Lieutenant General and later General of the Army Ulysses S. Grant – Series 1886, 1891, and 1896 $5 Silver Certificates, Series 1899 $1 Silver Certificate (issued ca. 1886 – 1927) Although Grant is always depicted in civilian clothing as President, he was obviously known as the General whose victories at Shiloh, Vicksburg, the Wilderness, and Appomattox decided the war.
Major General Winfield Scott Hancock – Series 1886 $2 Silver Certificate (issued ca. 1886-1891) A Presidential candidate in 1880, Hancock is most remembered for his exploits at the battles of Fredericksburg and Gettysburg.
Major General Joseph K. Mansfield – Series 1874-1880 $500 Legal Tender Note (issued ca. 1874-1912) Mansfield was mortally wounded at the battle of Antietam while leading his troops and died on September 18, 1862.
Major General James B. McPherson – Series 1890-1891 $2 Coin Note (issued ca. 1890-1898) McPherson served at the battles of Shiloh and Vicksburg and was killed during the Battle of Atlanta on July 22, 1864.
Major General George G. Meade – Series 1890-1891 $1000 Coin Note (issued ca. 1890-1897) Also known as "Old Snapping Turtle" due to his reputation for having a temper. While Meade played a major role in a number of battles throughout the war, his singular achievement was his victory at the Battle of Gettysburg, considered by most as the turning point of the war.
Major General Philip H. Sheridan – Series 1890-1891 $10 Coin Note, 1896 $5 Silver Certificate (issued ca. 1890-1905) Sheridan was a capable cavalry officer whose most notable achievements occurred in 1864 when his forces destroyed the economic infrastructure of the Shenandoah Valley and in 1865 during the Appomattox campaign that essentially ended the war.
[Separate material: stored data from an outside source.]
(* ===== verification/ManagerCourse.v ===== *)
(** The courses a permission request can take: one case per way in which the manager of
    Manager.v comes to an answer, with what held on that way.  The theorems of ManagerSafety
    go through these cases and not through the code again. *)
From Stdlib Require Import String Ascii.
From stdpp Require Import gmap.
From S2P Require Import Prelude RustStr Json Shell LexPath Rules Policy ShellWords ShellAccess GatePreflight NetFilter WebFetch HashIter ExecRisk AutoRisk AutoMode Prompter PermState ManagerBash Manager.

Section Course.
Context `{PolicyEnv, TreeFields, HashOrder, WebEnv, SerdeJson, GitWorld, FileSystem}.
Context (tilde : str → str) (cfg : Settings).
Context (a : Actor) (r : Request) (sur : Surroundings).

Local Notation g := (gates cfg a r).
Local Notation guarded := (is_protected tilde cfg r).

Definition unforced : bool := negb (policy_forced_prompt g) && negb (shell_forced_prompt g) && negb guarded.
(** The request came past the managed deny and the always-approve mode. *)
Definition came_past (e : option BashEvaluation) : Prop :=
  request_evaluation cfg a r sur = inr e
  ∧ (∀ reason, policy_decision g ≠ Some (DReject reason))
  ∧ yolo_mode a && negb (shell_forced_prompt g) = false.
(** In auto mode, and no rule asked for the user. *)
Definition auto_admitted : Prop := auto_mode a = true ∧ admits_auto_classifier g = true.
Definition needs_user : bool := guarded || access_requires_user_interaction (tool_name r) (access r).
(** The classifier's outcome for this request. *)
Definition judged (clf : Classifier) (e : option BashEvaluation) : ClassifierOutcome :=
  clf (side_query sur) (tool_name r) (access r) (access_detail r)
    (classifier_context a (classifier_assessment e (defers_gate_ask g))).
(** The auto mode did not answer. *)
Definition passed (e : option BashEvaluation) (p : AutoPass) : Prop := auto_route tilde cfg a r sur e = inr p.

Inductive course : Handled → Prop :=
| course_gone b ds c : is_Some (gone_from sur) → b = a →
    course (mkHandled b [emit_event a r sur ds c DCancelled false false None (Some REQUESTER_GONE)] None [])
| course_deny reason : policy_decision g = Some (DReject reason) →
    course (resolve a r sur a (entry_counters a) NotClassified (DPolicyDeny reason) false POLICY_DENY)
| course_yolo e : request_evaluation cfg a r sur = inr e → (∀ reason, policy_decision g ≠ Some (DReject reason)) →
    yolo_mode a = true → shell_forced_prompt g = false →
    course (resolve a r sur a (entry_counters a) NotClassified DAllow true YOLO)
| course_grant e d reason honor : came_past e → unforced = true →
    session_grant_pre_decision (access r) e (st a) (allow_edits_for_session a) (static_domain_matcher cfg) honor (yolo_pin cfg)
      = Some (d, reason) →
    course (resolve a r sur a (entry_counters a) NotClassified d true reason)
| course_clear e : came_past e → auto_mode a = true → unforced = true → bash_assessment_is_clear e = true →
    policy_decision g = Some DAllow →
    course (resolve a r sur a (entry_counters a) NotClassified DAllow true POLICY_ALLOW)
| course_fast e : came_past e → auto_admitted → auto_mode_fast_path (access r) (tool_name r) needs_user = FastAllow →
    course (resolve a r sur a (entry_counters a) FastPathClassified DAllow true AUTO_FAST_PATH)
| course_classified_allow e clf c : came_past e → auto_admitted → needs_user = false →
    auto_classifier a = Some clf → verdict (judged clf e) = VAllow →
    course (resolve a r sur (set_denials 0 (auto_total_denials a) a) (mkCounters 0 (auto_total_denials a)) c
              DAllow true AUTO_CLASSIFIER_ALLOW)
| course_classified_block e clf c : came_past e → auto_admitted → auto_classifier a = Some clf →
    verdict (judged clf e) = VBlock →
    (auto_consecutive_denials a < AUTO_DENY_CONSECUTIVE_LIMIT)%N → (auto_total_denials a < AUTO_DENY_TOTAL_LIMIT)%N →
    course (resolve a r sur (set_denials (auto_consecutive_denials a + 1) (auto_total_denials a + 1) a)
              (mkCounters (auto_consecutive_denials a + 1) (auto_total_denials a + 1)) c
              (DPolicyDeny (block_reason (Some (judged clf e)))) false AUTO_CLASSIFIER_DENY)
| course_sandbox e p cmd : came_past e → passed e p → access r = ABash cmd → sandbox_auto_allow sur = true →
    bash_request_floor_requires_prompt e = false → policy_forced_prompt g = false → auto_forced_prompt p = false →
    course (resolve a r sur a (entry_counters a) (ap_class p) DAllow true SANDBOX_AUTO)
| course_policy e p d : came_past e → passed e p → policy_decision g = Some d → d ≠ DAsk →
    (d = DAllow → guarded = false ∧ auto_forced_prompt p = false ∧ bash_request_floor_requires_prompt e = false) →
    course (resolve a r sur a (entry_counters a) (ap_class p) d true POLICY_ALLOW)
| course_late e p d reason : came_past e → passed e p → pre_decision tilde cfg a r e p = Some (d, reason) →
    course (resolve a r sur a (entry_counters a) (ap_class p) d true reason)
| course_prompt_deny e p : came_past e → passed e p → pre_decision tilde cfg a r e p = None →
    actor_prompt_policy cfg = PromptDeny →
    course (resolve a r sur a (entry_counters a) (ap_class p)
              (DPolicyDeny (lit "denied by prompt policy (tool not pre-approved)")) false PROMPT_DENY)
| course_ask e p : came_past e → passed e p → pre_decision tilde cfg a r e p = None →
    actor_prompt_policy cfg ≠ PromptDeny → is_closed sur BeforePrompt = false →
    course (ask_user cfg a r sur e p).

Lemma closed_gone s : is_closed sur s = true → is_Some (gone_from sur).
Proof. unfold is_closed. destruct (gone_from sur); [eauto|done]. Qed.

(** What the auto mode hands on is the actor of the request. *)
Lemma passed_unchanged e p : passed e p → ap_actor p = a ∧ ap_denials p = entry_counters a.
Proof.
  unfold passed, auto_route, classify_route, act_on_verdict. intros Hp. repeat case_match; by simplify_eq.
Qed.

Lemma auto_answers e h : came_past e → auto_route tilde cfg a r sur e = inl h → course h.
Proof.
  intros He. unfold auto_route. destruct (auto_mode a) eqn:Ha; [|done]. simpl.
  destruct (admits_auto_classifier g) eqn:Hd; [|done].
  assert (Hadm : auto_admitted) by done.
  fold needs_user. destruct (auto_mode_fast_path _ _ _) eqn:Hf; [intros [= <-]; by eapply course_fast|done|].
  assert (Hn : needs_user = false) by (unfold auto_mode_fast_path in Hf; by destruct needs_user).
  unfold classify_route. destruct (auto_classifier a) as [clf|] eqn:Hc; [|done].
  destruct (is_closed sur WhileClassifying) eqn:Hg.
  { intros [= <-]. apply course_gone; [by eapply closed_gone|done]. }
  unfold act_on_verdict. fold (judged clf e). destruct (verdict (judged clf e)) eqn:Hv; [| |done].
  - intros [= <-]. by eapply course_classified_allow.
  - destruct (_ && _) eqn:Hb; [|done]. intros [= <-]. bool_to_prop.
    eapply course_classified_block; try done; by apply N.ltb_lt.
Qed.

Lemma after_auto_course e p : came_past e → passed e p → course (after_auto tilde cfg a r sur e p).
Proof.
  intros He Hp. destruct (passed_unchanged _ _ Hp) as [Ha Hd]. unfold after_auto. rewrite Ha, Hd.
  destruct (_ && negb (auto_forced_prompt p)) eqn:Hs.
  { bool_to_prop. destruct (access r) eqn:Hacc; try done.
    match goal with H : sandbox_may_auto_allow_bash _ _ = true |- _ => apply andb_true_iff in H as [? ?] end.
    bool_to_prop. by eapply course_sandbox. }
  clear Hs.
  destruct (match policy_decision g with Some DAsk | None => None | Some DAllow => _ | Some d => Some d end)
    as [d|] eqn:Hpol.
  { destruct (policy_decision g) as [d'|] eqn:Hg; [|done].
    destruct d'; try done; try (simplify_eq; by eapply course_policy).
    destruct (_ || _) eqn:Hfl; [done|]. injection Hpol as <-. bool_to_prop. by eapply course_policy. }
  destruct (pre_decision _ _ _ _ _ _) as [[d reason]|] eqn:Hpre; [by eapply course_late|].
  destruct (actor_prompt_policy cfg) eqn:Hpp; [|by eapply course_prompt_deny|];
    (destruct (is_closed sur BeforePrompt) eqn:Hc;
     [apply course_gone; [by eapply closed_gone|done]|eapply course_ask; try done; by rewrite Hpp]).
Qed.

Lemma decide_course e : request_evaluation cfg a r sur = inr e → course (decide_request tilde cfg a r sur e).
Proof.
  intros He. unfold decide_request.
  assert (Hrest : (∀ reason, policy_decision g ≠ Some (DReject reason)) →
    course (if yolo_mode a && negb (shell_forced_prompt g)
            then resolve a r sur a (entry_counters a) NotClassified DAllow true YOLO
            else match (if unforced
               then session_grant_pre_decision (access r) e (st a) (allow_edits_for_session a) (static_domain_matcher cfg)
                      (negb (auto_mode a && bool_decide (web_fetch_allowed_domains cfg = DEFAULT_ALLOWED_DOMAINS))) (yolo_pin cfg)
               else None) with
        | Some (d, reason) => resolve a r sur a (entry_counters a) NotClassified d true reason
        | None =>
            if auto_mode a && unforced && bash_assessment_is_clear e
               && match policy_decision g with Some DAllow => true | _ => false end
            then resolve a r sur a (entry_counters a) NotClassified DAllow true POLICY_ALLOW
            else match auto_route tilde cfg a r sur e with
                 | inl handled => handled
                 | inr p => after_auto tilde cfg a r sur e p
                 end
        end)).
  { intros Hnd. destruct (_ && negb _) eqn:Hy.
    { bool_to_prop. by eapply course_yolo. }
    assert (Hp : came_past e) by done.
    destruct (if unforced then _ else None) as [[d reason]|] eqn:Hs.
    { destruct unforced eqn:Hu; [|done]. by eapply course_grant. }
    destruct (_ && match policy_decision g with Some DAllow => true | _ => false end) eqn:Hcl.
    { bool_to_prop. destruct (policy_decision g) as [[]|] eqn:Hpd; try done. by eapply course_clear. }
    destruct (auto_route _ _ _ _ _ _) eqn:Hr; [by eapply auto_answers|by apply after_auto_course]. }
  destruct (policy_decision g) as [[]|] eqn:Hd; try (apply Hrest; congruence).
  by apply course_deny.
Qed.

Lemma handle_course : course (handle_request tilde cfg a r sur).
Proof.
  unfold handle_request. destruct (is_closed sur AtDequeue) eqn:Hc.
  { apply course_gone; [by eapply closed_gone|done]. }
  destruct (request_evaluation cfg a r sur) as [h|e] eqn:He; [|by apply decide_course].
  unfold request_evaluation in He. destruct (access r); try done.
  destruct (ambient_segments _); [|done]. destruct (is_closed sur AfterScan) eqn:Hs; [|done].
  injection He as <-. apply course_gone; [by eapply closed_gone|done].
Qed.
End Course.
(* ===== verification/AutoModeSafety.v ===== *)
(** The claims on the classifier of the auto mode: what an allow rests on, and that the text
    under judgement cannot forge the structure of the prompt. *)
From Stdlib Require Import String Ascii.
From S2P Require Import Prelude RustStr Json LexPath Shell Rules Policy PolicySafety ShellWords ShellAccessSafety ExecRisk AutoRisk AutoMode ManagerDemo.
Import Argv Script.

(** ** Headings *)

Definition is_heading (line : str) : bool := starts_with (lit "#") (trim_start line).
Definition headings (s : str) : list str := List.filter is_heading (split_on NL s).
(** A text without headings. *)
Definition unheaded (s : str) : Prop := Forall (λ l, is_heading l = false) (split_on NL s).

Lemma unheaded_headings s : unheaded s → headings s = [].
Proof. unfold unheaded, headings. induction 1 as [|l ls Hl _ IH]; simpl; [done|]. by rewrite Hl. Qed.

(** The lines of a concatenation: the last line of the one meets the first of the other. *)
Lemma split_glue c s t ws w x xs : split_on c s = ws ++ [w] → split_on c t = x :: xs →
  split_on c (s ++ t) = ws ++ (w ++ x) :: xs.
Proof.
  intros Hs Ht. revert ws w Hs. induction s as [|d s IH]; intros ws w Hs; simpl in *.
  - destruct ws as [|? []]; simplify_eq/=. done.
  - destruct (d =? c)%N.
    + destruct ws as [|u ws]; simplify_eq/=; [by destruct (split_on_ne c s)|]. by rewrite (IH ws w).
    + destruct (split_on c s) as [|v vs] eqn:Ev; [by destruct (split_on_ne c s)|].
      destruct ws as [|u ws]; simplify_eq/=; [by rewrite (IH [] v)|by rewrite (IH (v :: ws) w)].
Qed.

Lemma headings_app s t : headings (s ++ NL :: t) = headings s ++ headings t.
Proof.
  unfold headings. rewrite <- List.filter_app. f_equal.
  destruct (exists_last (split_on_ne NL s)) as (ws & w & Hs).
  rewrite (split_glue NL s (NL :: t) ws w [] (split_on NL t) Hs); [|done]. by rewrite app_nil_r, Hs, <- app_assoc.
Qed.

(** Where a text starts with something visible, what follows does not make it a heading. *)
Lemma trim_start_app s t : trim_start (s ++ t) = match trim_start s with [] => trim_start t | u => u ++ t end.
Proof. unfold trim_start. induction s as [|c s IH]; simpl; [done|]. by destruct (is_whitespace c). Qed.
Lemma heading_app l l' : is_heading l = false → is_heading l' = false → is_heading (l ++ l') = false.
Proof.
  unfold is_heading. rewrite trim_start_app. destruct (trim_start l) as [|c u]; [done|].
  intros Hc _. apply not_true_iff_false. intros [v Hv]%starts_with_spec. by simplify_eq/=.
Qed.

Lemma unheaded_app s t : unheaded s → unheaded t → unheaded (s ++ t).
Proof.
  unfold unheaded. intros Hs Ht. destruct (exists_last (split_on_ne NL s)) as (ws & w & Ew).
  destruct (split_on NL t) as [|x xs] eqn:Et; [by destruct (split_on_ne NL t)|].
  rewrite (split_glue NL s t ws w x xs Ew Et). rewrite Ew in Hs. apply Forall_app in Hs as [? Hw].
  apply Forall_cons in Hw as [? _]. apply Forall_cons in Ht as [? ?].
  apply Forall_app. split; [done|]. apply Forall_cons. split; [by apply heading_app|done].
Qed.
Lemma unheaded_nl : unheaded [NL].
Proof. by repeat constructor. Qed.
Lemma unheaded_join ls : Forall unheaded ls → unheaded (join [NL] ls).
Proof.
  induction 1 as [|l ls Hl Hls IH]; [by repeat constructor|].
  destruct ls as [|l' ls]; [done|]. rewrite join_cons by done. auto using unheaded_app, unheaded_nl.
Qed.
(** A constant text, by evaluation. *)
Lemma unheaded_const s : forallb (negb ∘ is_heading) (split_on NL s) = true → unheaded s.
Proof.
  intros Hs. apply Forall_forall. intros l Hl. rewrite forallb_forall in Hs.
  specialize (Hs l). apply negb_true_iff, Hs. by apply list_elem_of_In.
Qed.
(** What holds at the start and is kept by every command holds of the actor and the trace of
    every run. *)
Lemma run_invariant (P : Actor → list Handled → Prop) :
  P (start_actor system_prompt cfg loaded yolo) [] →
  (∀ a hs c, P a hs → P (after (handles a c)) (hs ++ [handles a c])) →
  ∀ s hs, runs s hs → P (actor s) hs.
Proof.
  intros Hstart Hkeep s hs. induction 1 as [|s hs h s' _ IH Hs]; [done|].
  apply sstep_actor in Hs. destruct h as [h|]; [destruct Hs as (c & -> & ->); by apply Hkeep|].
  by rewrite Hs, app_nil_r.
Qed.

(** ** The modes *)

(** Every call is done, every command handled, every flag stored. *)
Definition at_rest (s : System) : Prop :=
  stopped s = false ∧ queue s = [] ∧ storing s = [] ∧ Forall (λ l, l = []) (calls s).

(** C26: The two modes.  In every run, with any number of calls in progress on any threads whose
    stores and sends interleave with each other and with the actor's own stores, the actor
    never decides with always-approve and auto both on; whenever no call is in progress, the
    queue is empty and the actor's stores are done, the flags the handles read are the modes
    the actor decides by; and under a managed pin always-approve never comes on, neither in
    the actor nor for a moment in the flag, so that no request is approved by it. *)
Theorem modes_agree s hs : runs s hs →
  yolo_mode (actor s) && auto_mode (actor s) = false
  ∧ (at_rest s → yolo_state (flags s) = yolo_mode (actor s) ∧ auto_state (flags s) = auto_mode (actor s))
  ∧ (is_Some (yolo_pin cfg) →
     yolo_mode (actor s) = false ∧ yolo_state (flags s) = false
     ∧ ∀ ev, ev ∈ all_events hs → ev_yolo_mode ev = false ∧ ev_decision_reason ev ≠ Some YOLO).
Proof.
  intros Hrun. pose proof (mode_inv_run _ _ _ _ _ _ _ Hrun) as [[He Hu] _ _ Ha Hp]. split_and!; [done| |].
  - intros (Hst & Hq & Hsto & Hc). assert (Hrest : ∀ fl, flag_of fl (flags s) = mode_of fl (actor s)).
    { intros fl. destruct (Ha Hst fl) as [?|[(c & [Hin|(l & Hl & Hin)] & _)|(o & Hin & _)]]; [done|..].
      - rewrite Hq in Hin. by apply not_elem_of_nil in Hin.
      - rewrite Forall_forall in Hc. rewrite (Hc l Hl) in Hin. by apply not_elem_of_nil in Hin.
      - rewrite Hsto in Hin. by apply not_elem_of_nil in Hin. }
    exact (conj (Hrest FYolo) (Hrest FAuto)).
  - intros Hpin. split_and!; [by apply Hu|by apply Hp|]. clear - Hrun Hpin.
    induction Hrun as [|s hs h s' Hrun IH Hs]; [intros ev []%not_elem_of_nil|].
    destruct (mode_inv_run _ _ _ _ _ _ _ Hrun) as [[_ Hu] _ _ _ _].
    apply sstep_actor in Hs. destruct h as [h|]; [|by rewrite app_nil_r]. destruct Hs as (c & -> & _).
    intros ev. rewrite all_events_snoc, elem_of_app. intros [?|Hev]; [auto|].
    destruct (command_step (actor s) c) as [(r & ev' & Hst)|(Hno & _)]; [|by rewrite Hno in Hev; apply not_elem_of_nil in Hev].
    rewrite (step_events _ _ _ _ Hst), list_elem_of_singleton in Hev. subst ev'.
    specialize (Hu Hpin). split; [|intros Hy].
    + by destruct (step_modes _ _ _ _ Hst) as [_ ->].
    + apply (step_yolo _ _ _ _ Hst) in Hy. congruence.
Qed.

(** ** The denial budget *)

Definition budget_inv (a : Actor) (hs : list Handled) : Prop :=
  auto_consecutive_denials a = streak (all_events hs)
  ∧ auto_total_denials a = N.of_nat (auto_denials (all_events hs))
  ∧ (auto_denials (all_events hs) ≤ 20)%nat
  ∧ ∀ evs rest, all_events hs = evs ++ rest → (streak evs ≤ AUTO_DENY_CONSECUTIVE_LIMIT)%N.

Lemma budget_inv_run s hs : runs s hs → budget_inv (actor s) hs.
Proof.
  revert s hs. apply run_invariant.
  { split_and!; try done; [apply Nat.le_0_l|]. intros [|? evs] rest; done. }
  intros a hs c (Hc & Ht & Hb & Hp). unfold budget_inv. rewrite all_events_snoc.
  destruct (command_step a c) as [(r & ev & Hst)|(Hno & _ & Hc' & Ht' & _)]; [|by rewrite Hno, app_nil_r, Hc', Ht'].
  rewrite (step_events _ _ _ _ Hst), streak_snoc, auto_denials_app.
  pose proof (step_streak _ _ _ _ Hst) as Hk. pose proof (step_total _ _ _ _ Hst) as Htot.
  pose proof (step_budget _ _ _ _ Hst) as Hbud. rewrite <- Hc, auto_denials_one.
  unfold AUTO_DENY_CONSECUTIVE_LIMIT, AUTO_DENY_TOTAL_LIMIT in *.
  assert (Hlast : (streak_step (auto_consecutive_denials a) ev ≤ 3)%N).
  { unfold streak_step in *. specialize (Hp _ [] (eq_sym (app_nil_r _))). rewrite <- Hc in Hp.
    destruct (is_auto_deny ev); [destruct (Hbud eq_refl); lia|]. destruct (ends_streak ev); lia. }
  split_and!; [done|rewrite Htot, Ht; destruct (is_auto_deny ev); simpl; lia| |].
  - destruct (is_auto_deny ev); simpl; [destruct (Hbud eq_refl); lia|lia].
  - intros evs rest Heq. destruct rest as [|x rest] using rev_ind.
    + rewrite app_nil_r in Heq. subst evs. by rewrite streak_snoc, <- Hc.
    + rewrite app_assoc in Heq. apply app_inj_tail in Heq as [Heq _]. by eapply Hp.
Qed.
Major General William Tecumseh Sherman – Series 1891 $500 Coin Note (issued ca. 1897-1898) While Sherman participated in a number of battles, he is best remembered for his conquest of Atlanta and the ensuing "March to the Sea" which hastened the end of Confederate resistance in the southeast. His selection for such a large denomination suggests that the use of his portrait would perhaps have been too controversial on a lower denomination note circulating in the South.
Major General George Thomas – Series 1890-1891 $5 Coin Note (issued ca. 1890-1905) Thomas was a methodical General who provided a critical defensive performance during the Union defeat at Chickamauga (where he earned the nickname "The Rock of Chickamauga") followed by decisive victories at Missionary Ridge and Nashville. Not being one for self-promotion, Thomas did not receive a lot of notoriety either during or after the war.
This is a guest article. The thoughts and opinions in this piece are those of their author and are not necessarily the thoughts of the Certified Collectibles Group.